**DATA RECORDS**
Lemma doDispatch_ok T s :
  inv s -> bounded T s -> timely T s -> front_by T s ->
  (frontend_stalled_until s <= time s -> m_num_in_rob s + 2 * dispatchWidth cfg <= Z.of_nat (length (rob s))) ->
  exists t c s', doDispatch cfg s = Ok (t, c, s') /\ dispatched_by T 0 s s' /\ front_by T s' /\ known T t /\
    (frontend_stalled_until s <= time s -> moved 0 s s') /\ (time s < frontend_stalled_until s -> s' = s).
Proof.
  intros Hinv Hb Ht Hf Hlen. pose proof (co_window _ _ _ Hcfg) as Hw. pose proof (co_dispatch _ _ _ Hcfg) as HW.
  pose proof (i_num _ _ _ _ Hinv) as [Hnum _]. unfold doDispatch.
  assert (exists t c s', (if frontend_stalled_until s <=? time s
      then let! (next_event, c, s) := dispatch_loop cfg (Z.to_nat (windowSize cfg)) 0 MaxTime s in Ok (next_event, c, with_stall c s)
      else Ok (MaxTime, m_cpiCurrentFrontEndStall s, s)) = Ok (t, c, s') /\ dispatched_by T 0 s s' /\ known T t /\
      (frontend_stalled_until s <= time s -> moved 0 s s') /\ (time s < frontend_stalled_until s -> s' = s))
    as (t & c & s' & -> & Hby & Hk & Hm & Hsame).
  { destruct (Z.leb_spec (frontend_stalled_until s) (time s)) as [Hle|Hgt].
    - destruct (dispatch_loop_ok T (Z.to_nat (windowSize cfg)) 0 MaxTime s) as (t & c & s' & -> & Hby & Hk & Hm);
        [done..|lia|lia|specialize (Hlen Hle); lia|done|by left|].
      cbn [rbind]. exists t, c, (with_stall c s'). split_and!; [done|by apply dispatched_stall|done|done|lia].
    - eexists _, _, s. split_and!; [done|apply dispatched_self; [done..|lia]|by left|lia|done]. }
  cbn [rbind]. destruct (findCpi_ok s' (db_inv _ _ _ _ Hby)) as (h & ->). cbn [rbind].
  pose proof (front_step T s s' 0 Ht Hf Hby) as Hf'. eexists _, _, s'. split_and!; [done|done|done| |done|done].
  destruct (_ =? windowSize cfg); [done|]. by apply known_min.
Qed.
End dispatch.
(* ===== verification/RobCommit.v ===== *)
(** Commit: entries leave the buffer in order once they are done. *)
From stdpp Require Import base numbers list sets relations.
From Stdlib Require Import ZArith Lia Bool.
From S2P Require Import Prelude Timing Queues QueueLemmas MicroOp Dependencies RobDeps RobContention RobTimer RobEntries RobWake RobEnter RobInv RobArrive RobIssue RobWindow RobDispatch.
Open Scope Z_scope.

Section commit.
Context {Inst Info C M : Type} `{Decoder Inst} `{!DataMemory M} `{!DataMemoryLaws M}
  `{!RobContention C (DynamicMicroOp Inst Info)} `{!RobContentionLaws C Inst Info}.
Abbreviation Dyn := (DynamicMicroOp Inst Info).
Abbreviation Entry := (RobEntry Inst Info).
Abbreviation Timer := (RobTimer Inst Info C M).
Implicit Types s : Timer.
Implicit Types e x : Entry.
Implicit Types u : Dyn.
Variable cfg : RobConfig.
Variables (P L : Z).
Hypothesis Hcfg : config_ok cfg P L.
Abbreviation inv := (inv cfg P L).
Abbreviation D := (D P L).
Abbreviation timely := (timely P L).

(** * The links without the first entry *)
Lemma waiting_tail k e : waiting None (S k) e = waiting None k e.
Proof. done. Qed.

Lemma links_tail b e (l : list Entry) : links None b (e :: l) -> is_done e = true -> links None (b + 1) l.
Proof.
  intros [(Hb & Hlen & Hn) Hwd Hwp Hsmall Holder Hiss Hcount Hrange] Hd. cbn [length] in Hlen.
  assert (Hshift : forall k, b + Z.of_nat (S k) = b + 1 + Z.of_nat k) by lia. split.
  - split_and!; [lia|lia|]. intros i x Hx. rewrite (Hn (S i) x Hx). lia.
  - intros i x Hx. by apply (Hwd (S i)).
  - intros i x Hx. by apply (Hwp (S i)).
  - intros i x Hx. by apply (Hsmall (S i)).
  - intros j x d Hx Hin. destruct (Holder (S j) x d Hx Hin) as ([|k] & y & Hy & Hlt & -> & Hw).
    + injection Hy as ->. unfold waiting in Hw. by rewrite Hd in Hw.
    + exists k, y. split_and!; [done|lia|lia|done].
  - intros j x Hx. by apply (Hiss (S j)).
  - intros i x j y w Hx Hy Hw. rewrite <- !Hshift. by apply (Hcount (S i) x (S j) y).
  - intros i x w d Hx Hw Hin. destruct (Hrange (S i) x w d Hx Hw Hin) as ([|j] & y & Hy & ->).
    + pose proof (proj1 (cnt_elem w (b + Z.of_nat 0)) Hin) as Hpos.
      rewrite (Hcount (S i) x 0%nat y w Hx Hy Hw) in Hpos. apply cnt_elem in Hpos. injection Hy as <-.
      rewrite (Hiss 0%nat e eq_refl Hd) in Hpos. by apply not_elem_of_nil in Hpos.
    + exists j, y. split; [done|lia].
Qed.

Lemma entries_tail b e (l : list Entry) : entries_ok b (e :: l) -> is_done e = true -> entries_ok (b + 1) l.
Proof.
  intros Hok Hd j x Hx. destruct (Hok (S j) x Hx) as [Hr Ha]. split; [done|]. intros Hst Hnd.
  destruct (Ha Hst Hnd) as (H1 & H2 & H3). split_and!; [done| |done].
  intros p Hp. destruct (H2 p Hp) as [Hpr Hc]. cbn [length] in Hpr. split; [lia|]. destruct Hc as [?|Hprod]; [by left|right].
  destruct Hprod as [?|([|k] & y & Hy & -> & Hdy)]; [left; lia|left; lia|right]. exists k, y. split_and!; [done|lia|done].
Qed.

(** * One entry *)
Definition committed_state e (rest : list Entry) s : Timer :=
  with_counts (m_num_in_rob s - 1) (m_rs_entries_used s)
    (with_rob rest (with_traced (traced s ++ [mkTraced _ _ (uop e) (dispatched e) (issued e) (done_ e) (time s)]) s)).

Lemma commit_program e rest s : rob s = e :: rest -> program (committed_state e rest s) = program s.
Proof. intros Hr. unfold program. simpl. rewrite Hr, map_app. simpl. by rewrite <- app_assoc. Qed.

Lemma head_in_window s e rest : inv s -> rob s = e :: rest -> is_done e = true -> 1 <= m_num_in_rob s.
Proof.
  intros Hinv Hr Hd. destruct (Z.le_gt_cases 1 (m_num_in_rob s)) as [|Hlt]; [done|].
  rewrite (i_prerob _ _ _ _ Hinv 0%nat e) in Hd; [done|by rewrite Hr|lia].
Qed.

Lemma commit_inv T e rest s : inv s -> bounded T s -> rob s = e :: rest -> is_done e = true ->
  inv (committed_state e rest s) /\ bounded T (committed_state e rest s).
Proof.
  intros Hinv Hb Hr Hd. pose proof (head_in_window s e rest Hinv Hr Hd) as Hpos. pose proof (commit_program e rest s Hr) as Hp.
  assert (Hbase : base (committed_state e rest s) = base s + 1) by (unfold base; simpl; rewrite length_app; simpl; lia).
  assert (Hlook : forall i, rest !! i = rob s !! S i) by (intros; by rewrite Hr). split.
  - destruct Hinv. rewrite Hr in i_links, i_entries, i_next, i_num, i_room. cbn [length] in i_next, i_num, i_room.
    split; rewrite ?Hp, ?Hbase; simpl; try done.
    + by eapply links_tail.
    + by eapply entries_tail.
    + lia.
    + lia.
    + lia.
    + intros i x Hx Hi. rewrite Hlook in Hx. apply (i_prerob _ _ Hx). lia.
    + destruct i_rs as [Hrs Hle]. split; [|done]. rewrite Hrs. unfold window. simpl. rewrite Hr.
      replace (Z.to_nat (m_num_in_rob s)) with (S (Z.to_nat (m_num_in_rob s - 1))) by lia. cbn [take].
      unfold unissued. rewrite filter_cons, decide_False; [done|]. by rewrite Hd.
    + intros i x Hx. rewrite Hlook in Hx. by apply (i_static (S i)).
    + intros i x Hx. rewrite Hlook in Hx. by apply (i_access (S i)).
    + intros r p H0 Hrp. specialize (i_writers r p H0 Hrp). destruct (p =? INVALID_SEQNR); [|done].
      intros k v Hk Hv. specialize (i_writers k v Hk Hv). lia.
    + intros Hf. destruct (i_front Hf) as ([|i] & x & Hx & Hw & Hdx & Hbr).
      * rewrite Hr in Hx. injection Hx as ->. congruence.
      * exists i, x. rewrite Hlook. unfold in_window in *. simpl. split_and!; [done|lia|done|done].
  - destruct Hb. split; [|done..]. intros i x Hx. simpl in Hx. rewrite Hlook in Hx. by apply (bd_entries (S i)).
Qed.

(** * The loop *)
Inductive commit1 : Timer -> Timer -> Prop :=
  | commit_entry s e rest : rob s = e :: rest -> is_done e = true -> done_ e <= time s -> 1 <= m_num_in_rob s -> commit1 s (committed_state e rest s).

Record committed_by (T nc : Z) s s' : Prop := mkCommittedBy {
  cb_inv : inv s';
  cb_bounded : bounded T s';
  cb_now : now s' = now s;
  cb_front : frontend_stalled_until s' = frontend_stalled_until s;
  cb_miss : in_icache_miss s' = in_icache_miss s;
  cb_contention : m_rob_contention s' = m_rob_contention s;
  cb_stats : stats s' = stats s;
  cb_steps : rtc commit1 s s';
  cb_num : m_num_in_rob s' <= m_num_in_rob s;
  cb_width : 1 <= commitWidth cfg -> Z.of_nat (length (traced s')) <= Z.of_nat (length (traced s)) + commitWidth cfg - nc
}.

Lemma committed_self T nc s : inv s -> bounded T s -> (1 <= commitWidth cfg -> nc <= commitWidth cfg) -> committed_by T nc s s.
Proof. intros Hi Hb Hn. split; try done. intros Hc. specialize (Hn Hc). lia. Qed.

Lemma commit_loop_ok T : forall fuel nc executed s,
  inv s -> bounded T s -> time s < MaxTime -> (length (rob s) <= fuel)%nat -> 0 <= nc -> nc + Z.of_nat (length (rob s)) < 2 ^ 64 ->
  (1 <= commitWidth cfg -> nc < commitWidth cfg) ->
  exists n s', commit_loop cfg fuel nc executed s = Ok (n, s') /\ committed_by T nc s s' /\
    (forall e rest, rob s = e :: rest -> done_ e <= time s -> m_num_in_rob s' < m_num_in_rob s).
Proof.
  induction fuel as [|fuel IH]; intros nc ex s Hinv Hb Ht Hfuel H0 H64 Hnc; cbn [commit_loop].
  { destruct (rob s) as [|e rest]; [|simpl in Hfuel; lia]. exists ex, s. split_and!; [done|apply committed_self; [done..|lia]|done]. }
  destruct (rob s) as [|e rest] eqn:Hr.
  { exists ex, s. split_and!; [done|apply committed_self; [done..|lia]|done]. }
  destruct (Z.leb_spec (done_ e) (time s)) as [Hd|Hd].
  2:{ exists ex, s. split_and!; [done|apply committed_self; [done..|lia]|]. intros e' r' [= <- <-]. lia. }
  assert (Hdone : is_done e = true) by (unfold is_done; rewrite (proj2 (Z.eqb_neq _ _)); [done|lia]).
  pose proof (head_in_window s e rest Hinv Hr Hdone) as Hpos. pose proof (i_num _ _ _ _ Hinv) as [Hnum Hnw].
  pose proof (co_window _ _ _ Hcfg) as Hw.
  change (m_num_in_rob (with_traced _ s)) with (m_num_in_rob s). rewrite (u64_small (m_num_in_rob s - 1)) by lia.
  change (with_counts _ _ _) with (committed_state e rest s). cbn [length] in *. rewrite (u64_small (nc + 1)) by lia.
  destruct (commit_inv T e rest s Hinv Hb Hr Hdone) as [Hinv1 Hb1]. set (s1 := committed_state e rest s) in *.
  assert (Hs1 : commit1 s s1) by (by constructor).
  assert (Htr : length (traced s1) = S (length (traced s))) by (simpl; rewrite length_app; simpl; lia).
  destruct (Z.eqb_spec (nc + 1) (commitWidth cfg)) as [Heq|Hne].
  - eexists _, s1. split; [done|]. split; [|intros ? ? _ _; simpl; lia].
    split; try done; [by apply rtc_once|simpl; lia|]. rewrite Htr. lia.
  - destruct (IH (nc + 1) (if d_last (uop e) then u64 (ex + 1) else ex) s1) as (n & s' & -> & Hc & _); try done; [simpl; lia..|].
    exists n, s'. split; [done|]. destruct Hc. simpl in *.
    split; [|intros ? ? _ _; lia]. split; try done; [by eapply rtc_l|lia|]. intros Hcw. specialize (cb_width0 Hcw). rewrite length_app in cb_width0. simpl in cb_width0. lia.
Qed.

Lemma doCommit_ok T s : inv s -> bounded T s -> time s < MaxTime ->
  exists t n s', doCommit cfg s = Ok (t, n, s') /\ committed_by T 0 s s' /\ known T t /\
    (forall e rest, rob s = e :: rest -> done_ e <= time s -> m_num_in_rob s' < m_num_in_rob s).
Proof.
  intros Hinv Hb Ht. unfold doCommit. pose proof (i_room _ _ _ _ Hinv). pose proof (co_window _ _ _ Hcfg).
  destruct (commit_loop_ok T (length (rob s)) 0 0 s) as (n & s' & -> & Hc & Hp); try done; [lia..|]. cbn [rbind].
  eexists _, n, s'. split_and!; [done..| |done]. pose proof (cb_bounded _ _ _ _ Hc) as Hb'.
  destruct (rob s') as [|e rest] eqn:Hr; [by left|]. unfold known. destruct (is_done e) eqn:Hd.
  - right. apply (to_done _ _ (bd_entries _ _ Hb' 0%nat e ltac:(by rewrite Hr)) Hd).
  - left. unfold is_done in Hd. destruct (Z.eqb_spec (done_ e) MaxTime); done.
Qed.
End commit.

**AIM OF THE EXERCISE**
Restate the records above verbatim up to and including the line containing "pose proof (front_step".

**EXERCISE SOLUTION**
Lemma doDispatch_ok T s :
  inv s -> bounded T s -> timely T s -> front_by T s ->
  (frontend_stalled_until s <= time s -> m_num_in_rob s + 2 * dispatchWidth cfg <= Z.of_nat (length (rob s))) ->
  exists t c s', doDispatch cfg s = Ok (t, c, s') /\ dispatched_by T 0 s s' /\ front_by T s' /\ known T t /\
    (frontend_stalled_until s <= time s -> moved 0 s s') /\ (time s < frontend_stalled_until s -> s' = s).
Proof.
  intros Hinv Hb Ht Hf Hlen. pose proof (co_window _ _ _ Hcfg) as Hw. pose proof (co_dispatch _ _ _ Hcfg) as HW.
  pose proof (i_num _ _ _ _ Hinv) as [Hnum _]. unfold doDispatch.
  assert (exists t c s', (if frontend_stalled_until s <=? time s
      then let! (next_event, c, s) := dispatch_loop cfg (Z.to_nat (windowSize cfg)) 0 MaxTime s in Ok (next_event, c, with_stall c s)
      else Ok (MaxTime, m_cpiCurrentFrontEndStall s, s)) = Ok (t, c, s') /\ dispatched_by T 0 s s' /\ known T t /\
      (frontend_stalled_until s <= time s -> moved 0 s s') /\ (time s < frontend_stalled_until s -> s' = s))
    as (t & c & s' & -> & Hby & Hk & Hm & Hsame).
  { destruct (Z.leb_spec (frontend_stalled_until s) (time s)) as [Hle|Hgt].
    - destruct (dispatch_loop_ok T (Z.to_nat (windowSize cfg)) 0 MaxTime s) as (t & c & s' & -> & Hby & Hk & Hm);
        [done..|lia|lia|specialize (Hlen Hle); lia|done|by left|].
      cbn [rbind]. exists t, c, (with_stall c s'). split_and!; [done|by apply dispatched_stall|done|done|lia].
    - eexists _, _, s. split_and!; [done|apply dispatched_self; [done..|lia]|by left|lia|done]. }
  cbn [rbind]. destruct (findCpi_ok s' (db_inv _ _ _ _ Hby)) as (h & ->). cbn [rbind].
  pose proof (front_step T s s' 0 Ht Hf Hby) as Hf'. eexists _, _, s'. split_and!; [done|done|done| |done|done].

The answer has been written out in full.